Suspicion lingers C. diff transmitted by meat

No clusters, but could sporadic transmission occur?

Investigators are trying to verify or refute the lingering suspicion that an undefined level of Clostridium difficile is being transmitted to humans through meat in the food supply. The link has not been sufficiently established to unequivocally say C. diff is a foodborne pathogen, but a leading researcher says nearly 20% of cases may not be accounted for by traditional risk factors.

Concern is being fueled by cases of community-acquired C. diff and the fact that researchers have found that some retail meat samples tested positive for C. diff strains. Research and analysis are continuing, but the most disconcerting finding is that C. diff strains detected include the highly toxigenic strain that has caused hospital outbreaks and infections in the community. A troubling footnote is that cooking may not kill the resilient spore-forming pathogen.

"We know it is in retail meats," says L. Clifford McDonald, MD, acting chief of the prevention and response branch at the CDC division of healthcare quality promotion. "But we do believe from the epidemiology that we can sort out that about 80% of all C. diff in humans appears to be health care-associated."

Most of the cases are probably acquired the old-fashioned way, through nosocomial transmission after admission to a health care facility. "Some of the other [cases] that seem to be transmitted in the community setting may actually have a doctor's office involved [or other ambulatory settings]," he says. "What could the percent be that is transmitted directly through the meats? We don't know. We think it's less than 20% and it may be as low as 5% if there is any [transmission] at all. No one has proven it."

Foodborne pathogens such as Salmonella usually aren't carried by humans so they are easier to detect in clusters and outbreaks. Not so with C. diff, which can remain dormant until triggered by a course of antibiotics.

"It won't [show] clusters very well because you could probably eat C. diff in most instances and not get disease until you take antibiotics or until you are sick from something else," McDonald says. "So that makes it hard to detect a cluster. It's probably going to be sporadic disease and that is going to make it hard to prove that the food supply is playing a role. It doesn't mean that it can't be [ascertained], but it is going to take some more artful things."

The CDC first reported the phenomenon of community-associated C. diff in 2005, citing reports in four states of infections in patients previously thought to be at low risk for C. diff. Considered in the context of high-morbidity, hospital-associated outbreaks in North America, Great Britain, and the Netherlands, the cases of severe C. diff appear to reflect a "changing epidemiology," the CDC reported.1 More evidence is being accumulated in the form of continuing cases in otherwise healthy people in the community, many of whom have no history of recent hospitalization or prolonged antibiotic use that typically precedes C. diff infection.

The CDC recently conducted a study at 10 of its FoodNet surveillance sites, looking for community-acquired C. diff-associated disease (CA-CDAD) and performing stool cultures for C. diff over a three-month period.
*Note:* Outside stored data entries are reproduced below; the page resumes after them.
(** * appstreamlint: a shallow embedding of the validator in [appstreamlint.go]

    The Go program decodes one AppStream MetaInfo document into a [Component]
    and then runs a fixed sequence of checks in [main], printing findings with
    [fmt.Println] and stopping with [os.Exit(1)] at the first error.  This
    file embeds the part of [main] that follows [xml.Unmarshal]: the decoded
    component and the command-line path are the inputs.

    Strings are Go strings, i.e. byte sequences: [len] counts bytes and
    [s[i:j]] slices bytes, which is what Rocq's [string] (a list of 8-bit
    [ascii]) gives. *)

From Stdlib Require Import ZArith Lia Ascii String List.
From stdpp Require Import base option list gmap strings.

Local Open Scope Z_scope.

(** ** The Go runtime as far as [main] uses it *)

Module Go.

(** How a run stops before the end of [main]: [os.Exit(code)], or the
    run-time panic of a slice expression whose bounds are out of range
    (the process then dies with exit status 2 and a trace on stderr). *)
Inductive halt : Type :=
| Exit (code : Z)
| PanicSliceBounds (bound length : Z).

(** A computation prints lines on standard output and then either halts
    or goes on with a value. Each element of the output is the text of one
    [Println]/[Printf] call, without its final newline. *)
Definition M (A : Type) : Type := (list string * (halt + A))%type.

Definition ret {A} (a : A) : M A := ([], inr a).

Definition bind {A B} (f : A → M B) (m : M A) : M B :=
  match m with
  | (out, inl h) => (out, inl h)
  | (out, inr a) => let '(out', r) := f a in (out ++ out', r)
  end.

#[global] Instance M_ret : MRet M := @ret.
#[global] Instance M_bind : MBind M := @bind.

Definition stdout {A} (m : M A) : list string := m.1.
Definition outcome {A} (m : M A) : halt + A := m.2.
Presumed CA-CDAD was defined in an ambulatory patient with a C. difficile toxin-positive stool who, based upon available medical record review, had no overnight stay in a health care facility in the preceding three months. A total of 175 presumed CA-CDAD cases were identified. C. diff was isolated from the stool specimens of 92 (57%) of 162 patient specimens cultured. The isolates from presumed CA-CDAD cases were genetically diverse, indicating that CA-CDAD is not caused by a single strain, the CDC found. Again, the epidemic strain (ribotype 027) that has caused severe hospital outbreaks was among the C. diff detected in the community cases.

"These [community strains] look more diverse, which suggests that wherever they are coming from there is a more diverse pool out there," McDonald says. "Whether they are from the food supply or just person-to-person in the community, they are more diverse. There is some of the epidemic strain [in the community] — the one that is causing all the problems in the hospitals. There are also strains that have been a problem in food-producing animals, too."

Strains of C. diff seen in pigs also were identified in humans, though it's unclear if the animals were the original source or people have also carried such strains. "We don't know if it was there before in the community in humans [because] nobody was looking 10 years ago," he says. "These are not the 'purest' community cases. Going forward, we would like to get cases that have been fully studied from an epidemiology standpoint to make sure that they weren't recently in a health care facility or a doctor's office. Then we can start asking about food consumption."

Reference

  1. Centers for Disease Control and Prevention. Severe Clostridium difficile-associated disease in populations previously at low risk — Four states, 2005. MMWR 2005; 54(47); 1,201-1,205.